“Slow learners” are students whose pace lags behind that of their classmates. They don’t qualify for special education, and they typically receive only limited accommodations. As years progress, these students fall even further behind. This results in frustration for students and teachers alike. In many cases, behavior problems result. Before teachers can help these students, they must recognize the conduct issues that invariably surface. A teacher’s preparedness and positive approach can help to keep such students from falling through the academic cracks.
Many teachers instinctively lean toward only one instruction mode, typically
visual or auditory. When the approach doesn’t suit a slow learner, his mind wanders and he becomes distracted and stops listening to the teacher. These students generally need interactive, hands-on experiences. Additionally, if a teacher has slow transitions between activities, distracted students lose focus and have trouble getting back on task.
Many students who have fallen behind academically fear failure and embarrassment. When their self-confidence lags, they appear apathetic, even though this is not really the case. A self-preservation mechanism kicks in, causing them to give up before they fail.
Misery loves company. When boys and girls feel incompetent, they look for allies. They attempt to persuade peers to join them in mischief. They make jokes in an effort to get laughs and sidetrack the intentions of classmates.
We all want attention. When slow learners don’t get the positive attention they’re seeking, they settle for negative attention. Rather than raising their hands to speak, they blurt out whatever comes to mind in order to get a reaction. Their responses are often inappropriate and relate in no way to the subject matter.
If a student has delayed academic skills, she may also lack the social presence expected of her age group.

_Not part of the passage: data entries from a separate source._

(** The record of an approval that was bought by an attempt. *)
Lemma core_ok_issued id a i now expires :
  attempt_ok session id a → is_u64 now → u64_checked_add now CORE_APPROVAL_RECOVERY_TTL_SECS = Some expires →
  is_certificate_chain i ≠ [] → len (is_certificate_chain i) ≤ 8 → len (concat (is_certificate_chain i)) ≤ 46 * 1024 →
  is_not_after_epoch_seconds i ≠ 0 →
  core_ok (ba_approval_id a)
    {| ca_core_identity := is_app_identity i; ca_app_csr_digest := ba_app_csr_digest a;
       ca_core_binding_digest := ba_core_binding_digest a; ca_normalized_session := ba_normalized_session a;
       ca_configuration_generation := ba_configuration_generation a; ca_confirmed := false;
       ca_recovery_expires_at_epoch_seconds := expires;
       ca_issued := {| cm_approval_id := ba_approval_id a; cm_core_identity := is_app_identity i;
                       cm_certificate_chain := is_certificate_chain i;
                       cm_not_after_epoch_seconds := is_not_after_epoch_seconds i |} |}.
Proof.
  intros (_ & _ & Hv) Hnow [-> _]%u64_checked_add_Some H1 H2 H3 H4. split_and!; [done|done|].
  revert Hv. unfold valid_persisted_record. simpl. intros Hv. bool_facts.
  rewrite !bool_decide_eq_true_2 by done.
  repeat match goal with H : is_valid_session _ = true |- _ => rewrite H end.
  apply Z.leb_le in H2 as ->. apply Z.leb_le in H3 as ->.
  rewrite !(proj2 (Z.eqb_neq _ _)); [done|..]; try done.
  unfold CORE_APPROVAL_RECOVERY_TTL_SECS. unfold is_u64 in Hnow. lia.
Qed.
Lemma run_op_evolves io op (w w' : World) r :
  codes_ok (wd_state w) → run io op w = (w', r) →
  evolves (admits_core io op (wd_state w)) (admits_attempt io op r) (wd_state w) (wd_state w').
Proof.
  intros Hcodes.
  assert (Hwp : wp (run io op) (λ r w', evolves (admits_core io op (wd_state w)) (admits_attempt io op r) (wd_state w) (wd_state w')) w).
  { destruct op; cbn [run_op]; unfold answering; apply wp_bind.
    - eapply wp_conseq; [apply start_evolves|]. intros [a|e|] w1 H; exact H.
    - eapply wp_conseq; [apply abort_evolves with (P := λ _ _, False) (R := λ _ _, False)|]. intros [a|e|] w1 H; exact H.
    - eapply wp_conseq; [by apply submit_evolves|]. intros [a|e|] w1 H; exact H.
    - eapply wp_conseq; [apply reconcile_evolves with (P := λ _ _, False) (R := λ _ _, False)|]. intros [a|e|] w1 H; exact H.
    - eapply wp_conseq; [apply authorize_evolves with (P := λ _ _, False) (R := λ _ _, False)|]. intros [a|e|] w1 [H _]; exact H.
    - eapply wp_conseq; [apply confirm_evolves with (R := λ _ _, False)|]. intros [a|e|] w1 H; exact H.
    - eapply wp_conseq; [apply start_app_evolves with (P := λ _ _, False) (R := λ _ _, False)|]. intros [a|e|] w1 H; exact H.
    - eapply wp_conseq; [apply submit_app_evolves with (P := λ _ _, False) (R := λ _ _, False)|]. intros [a|e|] w1 H; exact H. }
  unfold wp in Hwp. intros Hrun. by rewrite Hrun in Hwp.
Qed.

Lemma run_op_inv io op (w : World) :
  is_valid_session (hw_normalized_session (rc_client rt)) = true → io_ok io →
  runtime_inv (hw_normalized_session (rc_client rt)) (wd_state w) →
  runtime_inv (hw_normalized_session (rc_client rt)) (wd_state (run io op w).1).
Proof.
  intros Hs Hio Hi.
  assert (Hwp : wp (run io op) (λ _ w', runtime_inv (hw_normalized_session (rc_client rt)) (wd_state w')) w).
  { destruct op; cbn [run_op]; unfold answering; apply wp_bind.
    - eapply wp_conseq; [by apply start_inv|]. by intros [a|e|] w1.
    - eapply wp_conseq; [by apply abort_inv|]. by intros [a|e|] w1.
    - eapply wp_conseq; [by apply submit_inv|]. by intros [a|e|] w1.
    - eapply wp_conseq; [by apply reconcile_inv|]. by intros [a|e|] w1.
    - eapply wp_conseq; [by apply authorize_inv|]. by intros [a|e|] w1.
    - eapply wp_conseq; [by apply confirm_inv|]. by intros [a|e|] w1.
    - eapply wp_conseq; [by apply start_app_inv|]. by intros [a|e|] w1.
    - eapply wp_conseq; [by apply submit_app_inv|]. by intros [a|e|] w1. }
  unfold wp in Hwp. by destruct (run io op w).
Qed.

(** ** Histories *)
Abbreviation history := (list (BootstrapIo * BootstrapOp * brresult BootstrapAnswer)).

(** The start that an attempt comes from. *)
Definition started (H : history) (id : list byte) (a : BootstrapAttempt) : Prop :=
  ∃ io op r, (io, op, r) ∈ H ∧ admits_attempt io op r id a.

(** The start and, after it, the submission of its code that a core approval comes from. *)
Definition bought (H : history) (id : list byte) (a : CoreApproval) : Prop :=
  ∃ H1 H2 io0 peer_ip payload c request_id csr session code t0 io1 r1 i t1,
    H = H1 ++ (io1, OpSubmit peer_ip (bg_id c) (bg_challenge c) code, r1) :: H2
    ∧ (io0, OpStart peer_ip payload, Ok (Challenged c)) ∈ H1
    ∧ Hdb1StartPayload_decode_fields base64_encode base64_decode payload
      = Ok (request_id, csr, ca_app_csr_digest a, session, ca_core_binding_digest a, ca_configuration_generation a)
    ∧ random_code (bi_samples io0) = Some code
    ∧ bi_now io0 = Some t0 ∧ bi_now io1 = Some t1 ∧ t1 ≤ t0 + BOOTSTRAP_CODE_TTL_SECS
    ∧ bi_issue io1 csr = Some i ∧ ca_core_identity a = is_app_identity i.

Definition confirmed_by (H : history) (id : list byte) (a : CoreApproval) : Prop :=
  ca_confirmed a = true →
  ∃ io r, (io, OpConfirmFirstApp (ca_core_identity a) id (ca_app_csr_digest a) (ca_configuration_generation a), r) ∈ H.

(** Where everything in a state comes from: the state [s0] of the start, or the history. *)
Definition accounted (s0 : BootstrapState) (H : history) (s : BootstrapState) : Prop :=
  (∀ id a, bs_attempts s !! id = Some a → started H id a)
  ∧ (∀ id a, bs_core_approvals s !! id = Some a →
       (bought H id a ∧ confirmed_by H id a)
       ∨ ∃ a0, bs_core_approvals s0 !! id = Some a0
           ∧ (a = a0 ∨ a = confirm_approval a0 ∧ confirmed_by H id a)).

Lemma started_mono H H' id a : started H id a → started (H ++ H') id a.
Proof. intros (io & op & r & Hin & Ha). exists io, op, r. split; [apply elem_of_app; by left|done]. Qed.
Lemma bought_mono H H' id a : bought H id a → bought (H ++ H') id a.
Proof.
  intros (H1 & H2 & io0 & p & pl & c & rid & csr & se & code & t0 & io1 & r1 & i & t1 & -> & Hrest).
  exists H1, (H2 ++ H'), io0, p, pl, c, rid, csr, se, code, t0, io1, r1, i, t1. split; [by rewrite <-app_assoc|done].
Qed.
Lemma confirmed_by_mono H H' id a : confirmed_by H id a → confirmed_by (H ++ H') id a.
Proof. intros Hc Ht. destruct (Hc Ht) as (io & r & Hin). exists io, r. apply elem_of_app. by left. Qed.
Lemma expected_checksum_returns name manifest : returns (expected_checksum name manifest).
Proof. unfold expected_checksum. no_panic; apply ok_or_returns. Qed.

Lemma UpdateConfig_validate_returns c : returns (UpdateConfig_validate c).
Proof. unfold UpdateConfig_validate, validate_absolute_path. no_panic. Qed.
Lemma FixedSourceUpdater_new_returns c : returns (FixedSourceUpdater_new c).
Proof. unfold FixedSourceUpdater_new. no_panic; auto using UpdateConfig_validate_returns, ok_or_returns. Qed.
Lemma validate_staged_version_returns u output : returns (validate_staged_version u output).
Proof. unfold validate_staged_version. no_panic; apply ok_or_returns. Qed.
Lemma archive_name_returns os arch : returns (archive_name os arch).
Proof. unfold archive_name. no_panic. Qed.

She could have trouble communicating with and being accepted by peers. She might resort to intimidation or bullying. Some students even destroy the property of their peers.

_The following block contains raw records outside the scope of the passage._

Lemma recovery_store_spec {St} (open_store : path → option St) c :
  match recovery_store open_store c with
  | Ok store => (∀ root, ih_development_recovery_directory c = Some root → is_Some (open_store root))
      ∧ store = ih_development_recovery_directory c ≫= open_store
  | Err _ => ¬ (∀ root, ih_development_recovery_directory c = Some root → is_Some (open_store root))
  | Panic => False
  end.
Proof.
  unfold recovery_store. destruct (ih_development_recovery_directory c) as [root|]; [|done].
  destruct (open_store root) eqn:Ho; simpl.
  - split; [|done]. intros r [= <-]. by rewrite Ho.
  - intros Hx. destruct (Hx root eq_refl) as [? Hx']. congruence.
Qed.

Lemma to_endpoint_config_spec {St} (open_store : path → option St) c :
  iroh_valid parse_socket_addr c → 0 ≤ ih_max_connections c → 0 ≤ ih_max_sessions_per_connection c →
  0 ≤ ih_control_timeout_secs c →
  match to_endpoint_config parse_socket_addr relay_url_from_str open_store c with
  | Ok e => endpoint_available open_store c
      ∧ (∃ mode, provider_mode (ic_relay_mode IrohRelayConfig_default) c mode
           ∧ en_config e = with_mode mode (ih_relay_generation c) c)
      ∧ en_bind_addr e = parse_socket_addr (ih_bind_address c)
      ∧ en_socket_connector e = (λ p, {| us_path := ip_socket_path p; us_expected_uid := ip_expected_uid p |}) <$> ih_pairing c
      ∧ en_authority_store e = ih_development_recovery_directory c ≫= open_store
  | Err _ => ¬ endpoint_available open_store c
  | Panic => False
  end.
Proof.
  intros Hv Uc Us Ut. pose proof Hv as [[a Ha] Hg _ _ _ _ _ _].
  unfold to_endpoint_config, IrohRelayConfig_new, IrohRuntimeConfig_bind_address.
  pose proof (with_mode_valid (ic_relay_mode IrohRelayConfig_default) (ic_relay_generation IrohRelayConfig_default) c Hv Uc Us Ut ltac:(done)) as Hbase.
  unfold with_mode in Hbase. rewrite Hbase. cbn [mbind outcome_bind map_err]. rewrite Ha. cbn [ok_or mbind outcome_bind].
  unfold with_relay_generation. rewrite (proj2 (Z.eqb_neq _ _) Hg). cbn [map_err mbind outcome_bind].
  pose proof (with_provider_spec c (ic_relay_mode IrohRelayConfig_default) (ih_relay_generation c) Hv) as Hp. unfold with_mode at 1 in Hp.
  simpl. simpl in Hp. unfold endpoint_available.
  destruct (with_provider _ c _) as [config|e|]; [|simpl; tauto|done]. destruct Hp as [Hp Hmode]. cbn [mbind outcome_bind].
  pose proof (pairing_connector_spec c Hv) as Hc. destruct (pairing_connector c) as [connector|e|]; [|simpl; tauto|done].
  destruct Hc as [Hc Hconn]. cbn [mbind outcome_bind].
  pose proof (recovery_store_spec open_store c) as Hs. destruct (recovery_store open_store c) as [store|e|]; [|simpl; tauto|done].
  destruct Hs as [Hs Hstore]. simpl. done.
Qed.
End EndpointFacts.

Lemma SessionRegistry_new_bounded g e m :
  g ≠ 0 → e ≠ 0 → 0 < m ≤ 64 → is_ok (SessionRegistry_new g e m) = true.
Proof.
  intros Hg He Hm. unfold SessionRegistry_new, MAX_SESSION_STREAMS.
  rewrite !(proj2 (Z.eqb_neq _ _)), (proj2 (Z.ltb_ge _ _)) by lia. done.
Qed.

(** * Properties *)

(** C27. A validated iroh configuration starts, unless it asks for something that is not there.
    Its translation into an endpoint configuration never panics and succeeds exactly when the
    provider is available, the self-hosted URLs are https URLs with a host and need no token,
    the pairing socket is not the root and the recovery directory opens.  The result is then
    the configuration the file describes, field by field: its limits and control timeout, its
    generation, the public relays or the relays at its URLs, the address it binds, the
    connector to the pairing socket of its owner exactly when it has a pairing section, and
    the store opened at its recovery directory exactly when it names one.  The endpoint's own
    validation accepts it, and its limits make a session registry for every connection.  The
    client of its pairing section is built unless the socket is the root or the working
    directory is not UTF-8, too long or spans lines. *)
Theorem iroh_configuration_starts {IpAddr St} (parse : list byte → option (IpAddr * Z)) relay_url (open_store : path → option St)
    toml_from_str contents c :
  IrohRuntimeConfig_from_path parse toml_from_str contents = Ok c →
  0 ≤ ih_max_connections c → 0 ≤ ih_max_sessions_per_connection c → 0 ≤ ih_control_timeout_secs c →
  returns (to_endpoint_config parse relay_url open_store c)
  ∧ (is_ok (to_endpoint_config parse relay_url open_store c) = true ↔ endpoint_available relay_url open_store c)
  ∧ (∀ e, to_endpoint_config parse relay_url open_store c = Ok e →
       (∃ mode, provider_mode relay_url RelayDefault c mode
          ∧ en_config e =
            {| ic_max_connections := ih_max_connections c;
               ic_max_sessions_per_connection := ih_max_sessions_per_connection c;
               ic_control_timeout := ih_control_timeout_secs c * nanos_per_sec;
               ic_relay_generation := ih_relay_generation c; ic_relay_mode := mode |})
       ∧ en_bind_addr e = parse (ih_bind_address c) ∧ is_Some (en_bind_addr e)
       ∧ en_socket_connector e
         = (λ p, {| us_path := ip_socket_path p; us_expected_uid := ip_expected_uid p |}) <$> ih_pairing c
       ∧ en_authority_store e = ih_development_recovery_directory c ≫= open_store
       ∧ (is_Some (en_authority_store e) ↔ is_Some (ih_development_recovery_directory c))
       ∧ IrohRelayConfig_validate (en_config e) = Ok tt
       ∧ ∀ epoch, epoch ≠ 0 →
           is_ok (SessionRegistry_new (ic_relay_generation (en_config e)) epoch
                    (ic_max_sessions_per_connection (en_config e))) = true)
  ∧ (∀ p, ih_pairing c = Some p →
       is_ok (from_runtime_config p) = true ↔
       ip_socket_path p ≠ root_path ∧ is_str (ip_verification_cwd p) ∧ len (ip_verification_cwd p) ≤ 1024
       ∧ x0a ∉ ip_verification_cwd p ∧ x0d ∉ ip_verification_cwd p).
Proof.
  unfold IrohRuntimeConfig_from_path, IrohRuntimeConfig_from_toml_str.
  intros (input & _ & (file & _ & ([] & Hval & Hc%Ok_inj)%bind_Ok)%bind_Ok)%bind_Ok Uc Us Ut. rewrite Hc in Hval.
  apply IrohRuntimeConfig_validate_Ok in Hval as Hv.
  pose proof (to_endpoint_config_spec parse relay_url open_store c Hv Uc Us Ut) as Hspec.
  pose proof Hv as [Ha0 Hg Hc0 Hs0 _ _ _ Hpair]. split; [|split; [|split]].
  - by destruct (to_endpoint_config _ _ _ c).
  - destruct (to_endpoint_config _ _ _ c) as [e|e|]; simpl; [|split; [done|tauto]|done]. destruct Hspec as [Ha _]. done.
  - intros e He. rewrite He in Hspec. destruct Hspec as ((_ & _ & Hopen) & (mode & Hmode & Hm) & Hb & Hsk & Hst).
    split_and!; [by exists mode|done|by rewrite Hb|done|done| |rewrite Hm; by apply (with_mode_valid parse)|].
    { rewrite Hst. destruct (ih_development_recovery_directory c) as [root|]; simpl; [|done].
      split; [done|]. intros _. by apply Hopen. }
    rewrite Hm. simpl. intros epoch Hep. apply SessionRegistry_new_bounded; [done|done|lia].
  - intros p Hp. destruct (validate_pairing_Ok p (Hpair p Hp)) as (Habs & Hcwd & Hses).
    unfold from_runtime_config, HerdrWorkspaceClient_new, UnixSocketConnector_new, validate_absolute_path.
    rewrite Habs, Hses. cbn [negb orb].
    destruct (from_utf8 (ip_verification_cwd p)) as [s|] eqn:Hu; simpl.
    + apply from_utf8_Some in Hu as [-> Hstr]. rewrite Hcwd. simpl.
      assert (Hne : ip_verification_cwd p ≠ []) by (intros Hx; by rewrite Hx in Hcwd).
      rewrite (bool_decide_eq_false_2 (ip_verification_cwd p = [])) by done. simpl.
      destruct (Z.ltb_spec 1024 (len (ip_verification_cwd p))); simpl; [split; [done|intros (_ & _ & ? & _); lia]|].
      case_bool_decide; simpl; [naive_solver|]. case_bool_decide; simpl; [naive_solver|].
      case_bool_decide; simpl; naive_solver.
    + split; [done|]. intros (_ & [cs Hcs] & _). unfold from_utf8 in Hu. by rewrite Hcs in Hu.
Qed.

Boys and girls who are slower learners may spontaneously leave their desks. This generally happens at inappropriate times, such as when the teacher is engaged in a direct lesson. Their pent-up energy gets the best of them. They have short attention spans and can’t tolerate a lengthy concept explanation.
Refusal to Participate
Slow learners often have trouble accepting authority figures. Due to prior negative encounters, they may view the teacher as the “enemy.” Repeated reprimands that they may have received cause them to withdraw even further. I recall one extreme case in my class: a student flatly refused to do a thing — he was very quiet, but wouldn’t even pick up a pencil. My efforts to involve him were in vain. The principal’s response to me was that he couldn’t take action unless the boy “was disruptive or prevented others from learning.” That was school district policy. We can’t always help them if they don’t want to be helped.
Of course, every slow learner is unique; they don’t all fall into these behavior patterns. If a teacher wants to help slow learners, she first needs to be able to recognize these behavior patterns for what they are.